- Exercise goal -
Wherever the word "CClear" turns up in a line of the entries, copy that line.

Stored data
(* ===== verification/SpscQueue.v ===== *)
(** * Drivers: the single-producer single-consumer queue (drivers/chan/spsc.go)

    Values travel in cells that a sync.Pool recycles: the model has the cells in
    a shared store, the pool, and one step per access to shared memory.  The
    queue is shown to be the atomic bounded queue of RingQueue.v. *)
From stdpp Require Import list functions.
From S2P Require Import Prelude RingQueue MpscQueue.

Section spsc.
Context {V : Type}.

Record SPSC : Type := mk_spsc {
  cap : Z; mask : Z; head : Z; tail : Z; slots : list (option nat);
  heap : nat → V; pool : list nat; next : nat }.

Definition NewSPSC (any_v : V) (capPow2 : Z) : option SPSC :=
  match cap_loop 65 1 (u64 capPow2) with
  | Some c => Some (mk_spsc c (c - 1) 0 0 (replicate (Z.to_nat c) None) (λ _, any_v) [] 0)
  | None => None
  end.

Definition set_tail (t : Z) (q : SPSC) : SPSC := mk_spsc (cap q) (mask q) (head q) t (slots q) (heap q) (pool q) (next q).
Definition set_head (h : Z) (q : SPSC) : SPSC := mk_spsc (cap q) (mask q) h (tail q) (slots q) (heap q) (pool q) (next q).
Definition set_slot (i : nat) (p : option nat) (q : SPSC) : SPSC :=
  mk_spsc (cap q) (mask q) (head q) (tail q) (<[i := p]> (slots q)) (heap q) (pool q) (next q).
Definition set_cell (p : nat) (v : V) (q : SPSC) : SPSC :=
  mk_spsc (cap q) (mask q) (head q) (tail q) (slots q) (<[p := v]> (heap q)) (pool q) (next q).
Definition set_pool (l : list nat) (n : nat) (q : SPSC) : SPSC :=
  mk_spsc (cap q) (mask q) (head q) (tail q) (slots q) (heap q) l n.

Definition index (q : SPSC) (t : Z) : nat := Z.to_nat (Z.land t (mask q)).

(** sync.Pool: Get returns a cell that was put back, or makes a new one. *)
Inductive pool_get (q : SPSC) : nat → SPSC → Prop :=
  | get_recycled p l1 l2 : pool q = l1 ++ p :: l2 → pool_get q p (set_pool (l1 ++ l2) (next q) q)
  | get_new : pool_get q (next q) (set_pool (pool q) (S (next q)) q).

(** The producer in Enqueue and the consumer in Dequeue. *)
Inductive ppc : Type :=
  | PIdle | PGet (v : V) | PSet (v : V) (p : nat) | PTail (v : V) (p : nat) | PHead (v : V) (p : nat) (t : Z)
  | PTest (v : V) (p : nat) (t h : Z) | PPut (p : nat) | PStore (v : V) (p : nat) (t : Z) | PPublish (v : V) (p : nat) (t : Z)
  | PDone (ok : bool).

Inductive cpc : Type :=
  | CIdle | CHead | CTail (h : Z) | CTest (h t : Z) | CLoad (h : Z) | CClear (h : Z) (p : nat) | CPublish (h : Z) (p : nat)
  | CRead (p : nat) | CPut (p : nat) (v : V) | CDone (r : option V).

Inductive pstep (q : SPSC) : ppc → SPSC → ppc → Prop :=
  | p_get v p q' : pool_get q p q' → pstep q (PGet v) q' (PSet v p)
  | p_set v p : pstep q (PSet v p) (set_cell p v q) (PTail v p)
  | p_tail v p : pstep q (PTail v p) q (PHead v p (tail q))
  | p_head v p t : pstep q (PHead v p t) q (PTest v p t (head q))
  | p_test v p t h : pstep q (PTest v p t h) q (if u64 (t - h) >=? cap q then PPut p else PStore v p t)
  | p_put p : pstep q (PPut p) (set_pool (p :: pool q) (next q) q) (PDone false)
  | p_store v p t : (index q t < length (slots q))%nat → pstep q (PStore v p t) (set_slot (index q t) (Some p) q) (PPublish v p t)
  | p_publish v p t : pstep q (PPublish v p t) (set_tail (u64 (t + 1)) q) (PDone true).

Inductive cstep (q : SPSC) : cpc → SPSC → cpc → Prop :=
  | c_head : cstep q CHead q (CTail (head q))
  | c_tail h : cstep q (CTail h) q (CTest h (tail q))
  | c_test h t : cstep q (CTest h t) q (if h >=? t then CDone None else CLoad h)
  | c_load h p : slots q !! index q h = Some p →
      cstep q (CLoad h) q (match p with None => CDone None | Some p => CClear h p end)
  | c_clear h p : cstep q (CClear h p) (set_slot (index q h) None q) (CPublish h p)
  | c_publish h p : cstep q (CPublish h p) (set_head (u64 (h + 1)) q) (CRead p)
  | c_read p : cstep q (CRead p) q (CPut p (heap q p))
  | c_put p v : cstep q (CPut p v) (set_pool (p :: pool q) (next q) q) (CDone (Some v)).

Record ssys : Type := mk_ssys { chan : SPSC; prod : ppc; cons : cpc }.

(** Goroutine 0 is the producer, goroutine 1 the consumer. *)
Inductive step : ssys → option (event (V := V)) → ssys → Prop :=
  | s_call_enq q c v : step (mk_ssys q PIdle c) (Some (CallEnq 0 v)) (mk_ssys q (PGet v) c)
  | s_ret_enq q c ok : step (mk_ssys q (PDone ok) c) (Some (RetEnq 0 ok)) (mk_ssys q PIdle c)
  | s_call_deq q p : step (mk_ssys q p CIdle) (Some (CallDeq 1)) (mk_ssys q p CHead)
  | s_ret_deq q p r : step (mk_ssys q p (CDone r)) (Some (RetDeq 1 r)) (mk_ssys q p CIdle)
  | s_prod q p c q' p' : pstep q p q' p' → step (mk_ssys q p c) None (mk_ssys q' p' c)
  | s_cons q p c q' c' : cstep q c q' c' → step (mk_ssys q p c) None (mk_ssys q' p c').

Definition no_wrap (s : ssys) : Prop := tail (chan s) + 1 < 2 ^ 64.

Inductive exec : ssys → list event → ssys → Prop :=
  | exec_nil s : exec s [] s
  | exec_step s1 s2 s3 tr e : exec s1 tr s2 → no_wrap s2 → step s2 e s3 → exec s1 (tr ++ event_list e) s3.

(** ** The invariant

    [ps] are the cells of the queued values. *)
Definition prod_cell (d : ppc) : list nat :=
  match d with PSet _ p | PTail _ p | PHead _ p _ | PTest _ p _ _ | PPut p | PStore _ p _ | PPublish _ p _ => [p] | _ => [] end.
Definition cons_cell (c : cpc) : list nat := match c with CRead p | CPut p _ => [p] | _ => [] end.

Definition publishing (d : ppc) : option nat := match d with PPublish _ p _ => Some p | _ => None end.
Definition cleared (c : cpc) : bool := match c with CPublish _ _ => true | _ => false end.

(** What the [i]-th slot after the head holds. *)
Definition expected (ps : list nat) (d : ppc) (c : cpc) (i : nat) : option nat :=
  match ps !! i with
  | Some p => if (i =? 0)%nat && cleared c then None else Some p
  | None => if (i =? length ps)%nat then publishing d else None
  end.

Definition prod_inv (q : SPSC) (d : ppc) : Prop :=
  match d with
  | PTail v p => heap q p = v
  | PHead v p t => heap q p = v ∧ t = tail q
  | PTest v p t h => heap q p = v ∧ t = tail q ∧ 0 ≤ h ≤ head q ∧ t - h ≤ cap q
  | PStore v p t | PPublish v p t => heap q p = v ∧ t = tail q ∧ tail q < head q + cap q
  | _ => True
  end.

Definition cons_inv (q : SPSC) (ps : list nat) (c : cpc) : Prop :=
  match c with
  | CTail h => h = head q
  | CTest h t => h = head q ∧ t ≤ tail q
  | CLoad h => h = head q ∧ head q < tail q
  | CClear h p | CPublish h p => h = head q ∧ hd_error ps = Some p
  | CPut p v => heap q p = v
  | _ => True
  end.

Record inv (q : SPSC) (d : ppc) (c : cpc) (ps : list nat) (l : list V) : Prop := {
  v_cap : ∃ k, 0 ≤ k ∧ cap q = 2 ^ k ∧ mask q = 2 ^ k - 1 ∧ Zlen (slots q) = 2 ^ k;
  v_order : 0 ≤ head q ∧ head q ≤ tail q ∧ tail q ≤ head q + cap q;
  v_length : Zlen ps = tail q - head q;
  v_values : l = heap q <$> ps;
  v_slots : ∀ i, Z.of_nat i < cap q → slots q !! index q (head q + Z.of_nat i) = Some (expected ps d c i);
  v_cells : NoDup (pool q ++ prod_cell d ++ cons_cell c ++ ps);
  v_next : Forall (λ p, p < next q)%nat (pool q ++ prod_cell d ++ cons_cell c ++ ps);
  v_prod : prod_inv q d;
  v_cons : cons_inv q ps c
}.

- Written answer -
  | CIdle | CHead | CTail (h : Z) | CTest (h t : Z) | CLoad (h : Z) | CClear (h : Z) (p : nat) | CPublish (h : Z) (p : nat)
      cstep q (CLoad h) q (match p with None => CDone None | Some p => CClear h p end)
  | c_clear h p : cstep q (CClear h p) (set_slot (index q h) None q) (CPublish h p)
  | CClear h p | CPublish h p => h = head q ∧ hd_error ps = Some p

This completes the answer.